(** C7 as stated fails: InstallService returns nil although its OpenService
    call failed; StartService returns the error of Connect as it is; and
    RemoveService's error for a failed OpenService does not contain the OS
    error. *)
Lemma failed_calls_not_always_reported_with_context :
  (result_of (InstallService demo (cli ["install"])) fresh_install 0 = Ret None /\
   In (OpenService "demo",
       Some "The specified service does not exist as an installed service.")
      (calls_of (InstallService demo (cli ["install"])) fresh_install 0)) /\
  result_of (StartService demo) (script [failing "Access is denied."]) 0
    = Ret (Some "Access is denied.") /\
  result_of (RemoveService demo) (script [ok; failing "Access is denied."]) 0
    = Ret (Some "service demo is not installed").
Proof.
  repeat split. vm_compute. auto 10.
Qed.

(** C7, amended, on a run: the control request is refused. *)
Lemma checked_failures_are_reported_without_retry_run :
  first_failure (checked (OpControl svc.Pause svc.Paused))
    (calls_of (ControlService demo svc.Pause svc.Paused)
       (script [ok; ok; failing "The service cannot accept control messages at this time."]) 0)
  = Some (Control "demo" svc.Pause,
          "The service cannot accept control messages at this time.",
          [(Close "demo", None); (Disconnect, None)]) /\
  result_of (ControlService demo svc.Pause svc.Paused)
    (script [ok; ok; failing "The service cannot accept control messages at this time."]) 0
  = Ret (Some "could not send control=2: The service cannot accept control messages at this time.").
Proof.
  split; [reflexivity|].
  exact (proj1 (proj1 (proj2
    (checked_failures_are_reported_without_retry demo (cli ["pause"])
       (OpControl svc.Pause svc.Paused)
       (script [ok; ok; failing "The service cannot accept control messages at this time."]) 0))
    _ _ _ eq_refl)).
Defined.

(** C8 as stated fails when the Delete fails too: InstallService returns
    the event-log error and the service it created is still registered. *)
Lemma failed_install_can_leave_the_service :
  let e := eventlog_refused (failing "The specified service has been marked for deletion.") in
  result_of (InstallService demo (cli ["install"])) e 0
    = Ret (Some "SetupEventLogSource() failed: Access is denied.") /\
  calls_of (InstallService demo (cli ["install"])) e 0 =
    [(Abs "C:\svc\demo.exe", None); (Stat "C:\svc\demo.exe", None);
     (Connect, None);
     (OpenService "demo",
      Some "The specified service does not exist as an installed service.");
     (CreateService "demo" "C:\svc\demo.exe" "Demo" "a demo service"
        StartAutomatic ["is"; "auto-started"], None);
     (EventlogInstall "demo" 7, Some "Access is denied.");
     (Delete "demo", Some "The specified service has been marked for deletion.");
     (Close "demo", None); (Disconnect, None)] /\
  registered "demo" false (calls_of (InstallService demo (cli ["install"])) e 0)
    = true.
Proof. repeat split. Qed.

(** C8, amended, on a run: the Delete succeeds. *)
Lemma install_undoes_creation_when_event_log_fails_run :
  first_failure is_eventlog_install
    (calls_of (InstallService demo (cli ["install"])) (eventlog_refused ok) 0)
  = Some (EventlogInstall "demo" 7, "Access is denied.",
          [(Delete "demo", None); (Close "demo", None); (Disconnect, None)]) /\
  result_of (InstallService demo (cli ["install"])) (eventlog_refused ok) 0
    = Ret (Some "SetupEventLogSource() failed: Access is denied.") /\
  registered "demo" false
    (calls_of (InstallService demo (cli ["install"])) (eventlog_refused ok) 0)
    = false.
Proof.
  assert (H : first_failure is_eventlog_install
                (calls_of (InstallService demo (cli ["install"]))
                   (eventlog_refused ok) 0)
              = Some (EventlogInstall "demo" 7, "Access is denied.",
                      [(Delete "demo", None); (Close "demo", None);
                       (Disconnect, None)])).
  { vm_compute. reflexivity. }
  split; [exact H|].
  destruct (proj1 (install_undoes_creation_when_event_log_fails
                     demo (cli ["install"]) (eventlog_refused ok) 0 false)
              _ _ _ H)
    as (_ & Hres & d & f1 & f2 & Hpost & Hreg).
  split; [exact Hres|].
  apply Hreg. now injection Hpost as <- _ _.
Defined.


(** * More on [Execute] *)

Section ExecuteShape.

Import Exec ExecObs.

Variable sw : ServiceWrapper.
Variable args : list string.

Lemma is_stop_not_interrogate (c : svc.ChangeRequest) :
  is_stop c = true -> is_interrogate c = false.
Proof.
  unfold is_stop, is_interrogate.
  destruct (svc.Cmd_ c =? svc.Stop)%N eqn:E1; simpl.
  - apply N.eqb_eq in E1; rewrite E1; reflexivity.
  - intros E2. apply N.eqb_eq in E2; rewrite E2; reflexivity.
Qed.

Lemma on_request_stop (c : svc.ChangeRequest) :
  is_stop c = true ->
  on_request args c = (PWaitStop, Recv c :: stopping args c).
Proof.
  intros H. unfold on_request.
  now rewrite (is_stop_not_interrogate c H), H.
Qed.

Lemma on_request_serving (c : svc.ChangeRequest) :
  is_stop c = false ->
  on_request args c = (PSelect, served args c).
Proof.
  intros H. unfold served, on_request.
  destruct (is_interrogate c); [reflexivity|]. now rewrite H.
Qed.
(** * go-stf: the minicap capture session (minicap.go)

    A shallow embedding of [minicap.go]: the capture process supervisor
    ([minicapDaemon]), the frame stream reader ([jpgTcpSucker]) and the
    session coordinator ([STFCapturer]), with the properties of the
    specification stated and settled against it.

    Conventions of the embedding:
    - a Go [int] is a [Z] (no arithmetic in this file can overflow 64 bits);
    - a Go [error] value is an [option error], [None] being [nil];
    - a [[]byte] is a [list byte];
    - the remote device and the host network are a [World] that every
      operation threads through; what the program does to them is appended
      to the world's [log];
    - a [select] is driven by an explicit event: each background loop is a
      function of the list of events its [select] statements receive;
    - a [go] statement creates a task and returns: the task runs later, up
      to its first [select], where the first event finds it. *)

From Stdlib Require Import ZArith NArith List String Ascii Lia Bool.
From Stdlib Require Import DecimalString Strings.Byte Wellfounded.
From stdpp Require Import gmap strings list.
From Equations Require Import Equations.
Import ListNotations.

#[local] Set Warnings "-register-all".
Local Open Scope string_scope.
Local Open Scope list_scope.
Local Open Scope Z_scope.

(** ** Errors *)

(** [errors.New], [errors.Wrap] and the errors that come from outside the
    file.  [ErrExpectPID line] stands for
    [errors.New("expect PID: <pid> actually: " + strconv.Quote(line))]. *)
Inductive error : Type :=
| ErrNew (msg : string)
| ErrWrap (cause : error) (msg : string)
| ErrExpectPID (line : string)
| ErrEOF
| ErrUnexpectedEOF
| ErrExternal (msg : string)
| ErrAlreadyRunning
| ErrMulti (errs : list error).

(** [errors.Wrap(err, msg)]: [nil] stays [nil]. *)
Definition Wrap (err : option error) (msg : string) : option error :=
  match err with
  | None => None
  | Some e => Some (ErrWrap e msg)
  end.

(** What a call that may never return produces. *)
Inductive outcome : Type :=
| Returned (err : option error)
| Blocked.

(** ** Lifecycle plumbing *)

(** Modelled from the spec: [errorMixin] and [safeMixin] are embedded in
    both components but declared outside this file.  Per the spec a
    component carries a stored terminal error, which [Wait] reports once
    the background task has ended ([terminal], [None] while it has not),
    and a guard under which only one of Start and Stop is in flight at a
    time ([inflight]). *)
Record mixins : Type := mkMixins {
  inflight : bool;
  terminal : option (option error)
}.

(** Modelled from the spec: [resetError], called when a component starts,
    forgets the terminal error of the previous run. *)
Definition resetError (x : mixins) : mixins := mkMixins (inflight x) None.

(** Modelled from the spec: [doneError], called when the background task
    ends, stores its terminal error. *)
Definition doneError (e : option error) (x : mixins) : mixins :=
  mkMixins (inflight x) (Some e).

(** Modelled from the spec: [Wait] blocks until the background task has
    ended and returns its terminal error. *)
Definition Wait (x : mixins) : outcome :=
  match terminal x with
  | Some e => Returned e
  | None => Blocked
  end.

(** ** The device agent and the host, as a world *)

(** [adb.ForwardSpec{Protocol, PortOrName}]; [FProtocolNone] is the zero
    value of the protocol field. *)
Inductive ForwardProtocol : Type :=
| FProtocolNone
| FProtocolTcp
| FProtocolAbstract.
(** X16. After a reset every targeted control that has a default entry,
    a registry entry and an element holds its default: the registry
    entry is the one the default entry gives, and the element shows the
    default, whatever the reset of the other targets wrote. A select
    under Choices.js holds the default values as its selected options;
    of a native select, a check-box group, a radio group or a button
    group every child is marked exactly when its value is among the
    defaults; a switch is checked as the default says; a slider, a text
    input and a number input hold the default as their value, and the
    track and the display of the slider follow. A select that is neither
    under Choices.js nor a [SELECT] element keeps what it shows. *)
Theorem reset_gives_every_target_its_default (targetsAttr : string) (e e1 : engine)
    (a : string) (d : default) (st : state) (el : element) :
  resetFilters targetsAttr e = Some e1 ->
  In a (targets_of targetsAttr (defaultValues e)) ->
  Obj.get a (defaultValues e) = Some d ->
  Obj.get a (inputState e) = Some st ->
  Obj.get a (document e) = Some el ->
  exists st' el',
    state_reset st d = Some st' /\
    Obj.get a (inputState e1) = Some st' /\
    Obj.get a (document e1) = Some el' /\
    shows_default (mem a (choicesInstances e)) (kind st) d el el' /\
    at_default e1 a.
Proof.
  unfold resetFilters. intros Hreset Hin Hd Hst Hel.
  destruct (reset_targets (targets_of targetsAttr (defaultValues e)) e) as [e0|] eqn:Hfirst;
    [|discriminate].
  injection Hreset as <-.
  assert (Hpresent : Obj.get a (document e) <> None) by congruence.
  destruct (reset_targets_entry _ e e0 a d st Hfirst Hd Hst Hpresent)
    as [[Hnot _]|(_ & st' & Hstate & Hfinal)]; [contradiction|].
  destruct (reset_targets_element _ e e0 a d st el Hfirst Hd Hst Hel)
    as [[Hnot _]|(_ & t & Helement)]; [contradiction|].
  exists st', (with_textContent t (element_reset (mem a (choicesInstances e)) st d el)).
  destruct (applyAllFilters_controls e0) as (Hs & Hdoc & _).
  split; [exact Hstate|]. split; [now rewrite Hs|]. split; [now rewrite Hdoc|]. split.
  - apply element_reset_shows.
  - apply at_default_applyAllFilters. now apply (reset_targets_at_default _ e e0 Hfirst).
Qed.
Lemma without_plans_primary_keys (Q : Row MaintenancePlan.t → Prop)
    `{HQdec : !∀ r, Decision (Q r)} (st : Store) :
  primary_keys st → primary_keys (without_plans Q st).
Proof.
  intros (? & ? & ? & ? & ? & ?). unfold primary_keys. simpl.
  repeat split; try done; by apply NoDup_pks_filter.
Qed.

Lemma DELETE_equipment_no_dependents (ks : list Z) (st : Store) :
  (∀ p, p ∈ rows (maintenance_plan st) →
        ¬ fk_in ks (MaintenancePlan.equipmentid (cols p))) →
  DELETE_equipment ks st
  = set_equipment (DELETE (λ r, row_id r ∈ ks) (equipment st)) st.
Proof.
  intros H. unfold DELETE_equipment.
  by rewrite DELETE_maintenance_plan_where_nothing.
Qed.

Lemma DELETE_toro_event_no_dependents (ks : list Z) (st : Store) :
  (∀ p, p ∈ rows (maintenance_plan st) →
        ¬ fk_in ks (MaintenancePlan.eventid (cols p))) →
  DELETE_toro_event ks st
  = set_toro_event (DELETE (λ r, row_id r ∈ ks) (toro_event st)) st.
Proof.
  intros H. unfold DELETE_toro_event.
  by rewrite DELETE_maintenance_plan_where_nothing.
Qed.

Lemma session_delete_equipment_store st (r : Row Equipment.t) :
  primary_keys st →
  session_delete_equipment r st
  = set_equipment (DELETE (λ x, row_id x ∈ [row_id r]) (equipment st))
      (without_plans
         (λ p, MaintenancePlan.equipmentid (cols p) = Some (row_id r)) st).
Proof.
  intros Hpk. unfold session_delete_equipment, Equipment_maintenance_plans.
  rewrite session_delete_plans_selected by done.
  rewrite DELETE_equipment_no_dependents; [reflexivity|].
  intros p Hp Hin. apply rows_without_plans in Hp.
  by apply fk_in_singleton in Hin.
Qed.
Lemma length_nlargest {A} (n : nat) (key : A → Z) (l : list A) :
  length (nlargest n key l) = (n `min` length l)%nat.
Proof.
  destruct (nlargest_prefix n key l) as (l' & Hp & _ & ->).
  by rewrite length_take, Hp.
Qed.

Lemma nlargest_Sorted {A} (n : nat) (key : A → Z) (l : list A) :
  Sorted (descending key) (nlargest n key l).
Proof.
  destruct (nlargest_prefix n key l) as (l' & _ & Hs & ->). by apply Sorted_take.
Qed.

Lemma nlargest_NoDup {A B} (f : A → B) (n : nat) (key : A → Z) (l : list A) :
  NoDup (f <$> l) → NoDup (f <$> nlargest n key l).
Proof.
  destruct (nlargest_prefix n key l) as (l' & Hp & _ & ->).
  rewrite <-Hp, fmap_take. intros Hnd.
  eapply sublist_NoDup; [done|apply sublist_take].
Qed.

Lemma elem_of_nlargest {A} (n : nat) (key : A → Z) (l : list A) (x : A) :
  x ∈ nlargest n key l → x ∈ l.
Proof.
  destruct (nlargest_prefix n key l) as (l' & Hp & _ & ->).
  rewrite <-Hp. intros Hx. eapply elem_of_sublist; [done|apply sublist_take].
Qed.

Lemma length_largest_towns (n : nat) (t : list AggRow) :
  length (largest_towns n t) = (n `min` length t)%nat.
Proof. unfold largest_towns. by rewrite length_fmap, length_nlargest. Qed.

Lemma nlargest_all {A} (n : nat) (key : A → Z) (l : list A) :
  (length l ≤ n)%nat → nlargest n key l ≡ₚ l.
Proof.
  intros Hn. unfold nlargest. destruct (decide (n = 0)%nat) as [->|].
  { by destruct l; [|simpl in Hn; lia]. }
  rewrite decide_True by done.
  rewrite take_ge by (by rewrite sort_values_desc_Permutation).
  apply sort_values_desc_Permutation.
Qed.

End Selection.

(** ** The town filter *)

Section FilterFacts.
Context `{!Engine}.

Lemma filter_by_name_idem (pat : string) (t t' : list AggRow) :
  filter_by_name pat t = Ok t' → filter_by_name pat t' = Ok t'.
Proof.
  unfold filter_by_name.
  destruct (str_accessor_ok (Town ∘ sums <$> t)); [|done].
  destruct (re_compile_ignorecase pat) as [search|]; [|done].
  intros [= <-].
  set (P := λ r : AggRow, str_contains search (Town (sums r)) = true).
  assert (str_accessor_ok (Town ∘ sums <$> filter P t) = true) as ->.
  { destruct (filter P t) as [|r l] eqn:Hf; [done|].
    assert (r ∈ filter P t) as [Hr _]%list_elem_of_filter by (rewrite Hf; left).
    unfold P, str_contains in Hr. simpl.
    destruct (Town (sums r)); done. }
  f_equal. rewrite list_filter_filter. apply list_filter_iff. tauto.
Qed.

Lemma filter_towns_sublist (f : string) (t t' : list AggRow) :
  filter_towns f t = Ok t' → t' `sublist_of` t.
Proof.
  unfold filter_towns, filter_by_name.
  repeat case_match; intros [= <-]; [done|]. apply sublist_filter.
Qed.

End FilterFacts.

(** ** The bar-chart frame *)

Lemma aggregate_TOTAL (recs : list Row) :
  Forall (λ r, TOTAL r = row_total (sums r)) (aggregate recs).
Proof. unfold aggregate. rewrite Forall_fmap. by apply Forall_forall. Qed.

Lemma Sorted_strengthen {A} (R : relation A) (P : A → Prop) (l : list A) :
  Forall P l → Sorted R l → Sorted (λ x y, R x y ∧ P x ∧ P y) l.
Proof.
  intros HP Hs. induction Hs as [|x l Hl IH Hx]; [constructor|].
  apply Forall_cons in HP as [Hx' HP]. constructor; [auto|].
  destruct Hx; constructor. apply Forall_cons in HP as [? _]. done.
Qed.

Lemma rebuild_long_rows (l : list LongRow) :
  zip_with (λ t r, {| long_Town := t; Resource := Resource r; count := count r |})
           (long_Town <$> l) l = l.
Proof. induction l as [|[] l IH]; csimpl; [done|]. by rewrite IH. Qed.

Lemma melt_towns (top : list Row) (x : LongRow) :
  x ∈ melt top → long_Town x ∈ Town <$> top.
Proof.
  unfold melt. intros (c & (r & Hx & Hr)%list_elem_of_bind & _)%list_elem_of_bind.
  apply list_elem_of_singleton in Hx as ->. simpl. by apply list_elem_of_fmap_2.
Qed.

Lemma set_Resource_towns (f : LongFrame) :
  long_Town <$> long_rows (set_Resource f) = long_Town <$> long_rows f.
Proof. unfold set_Resource. simpl. by rewrite <-list_fmap_compose. Qed.

Lemma fmap_list_bind {A B C} (f : B → C) (g : A → list B) (l : list A) :
  f <$> (l ≫= g) = l ≫= λ x, f <$> g x.
Proof. induction l as [|x l IH]; csimpl; [done|]. by rewrite fmap_app, IH. Qed.

Lemma set_Resource_melt (top : list Row) :
  long_rows (set_Resource {| long_rows := melt top; town_categories := None |})
  = need ≫= λ c, long_row c <$> top.
Proof.
  unfold set_Resource, melt, need. csimpl.
  rewrite !fmap_app, !(right_id_L [] (++)).
  assert (∀ c, (λ r, {| long_Town := long_Town r;
                        Resource := map_pretty (Resource r);
                        count := count r |})
                 <$> (top ≫= λ r, [ {| long_Town := Town r; Resource := CStr c;
                                       count := field c r |} ])
               = long_row c <$> top) as Hblock.
  { intros c. induction top as [|r top IH]; csimpl; [done|]. by rewrite IH. }
  rewrite !Hblock. csimpl. by rewrite (right_id_L [] (++)).
Qed.

Lemma pretty_of_need (c : string) :
  c ∈ need → ∃ d, (c, d) ∈ pretty ∧ map_pretty (CStr c) = CStr d.
Proof.
  unfold need, pretty. intros Hc.
  repeat (apply elem_of_cons in Hc as [->|Hc]);
    [eexists; split; [|reflexivity]; set_solver..|by apply elem_of_nil in Hc].
Qed.

Lemma need_of_pretty (c d : string) :
  (c, d) ∈ pretty → c ∈ need ∧ map_pretty (CStr c) = CStr d.
Proof.
  unfold need, pretty. intros Hc.
  repeat (apply elem_of_cons in Hc as [[= -> ->]|Hc]);
    [split; [set_solver|reflexivity]..|by apply elem_of_nil in Hc].
Qed.

Section BarFrame.
Context `{!Engine}.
==============================
→ **PROBLEM DETAILS**
Identify each line in the records above containing the word "Hreset"; copy those lines.

→ **TASK OUTPUT**
  unfold resetFilters. intros Hreset Hin Hd Hst Hel.
  injection Hreset as <-.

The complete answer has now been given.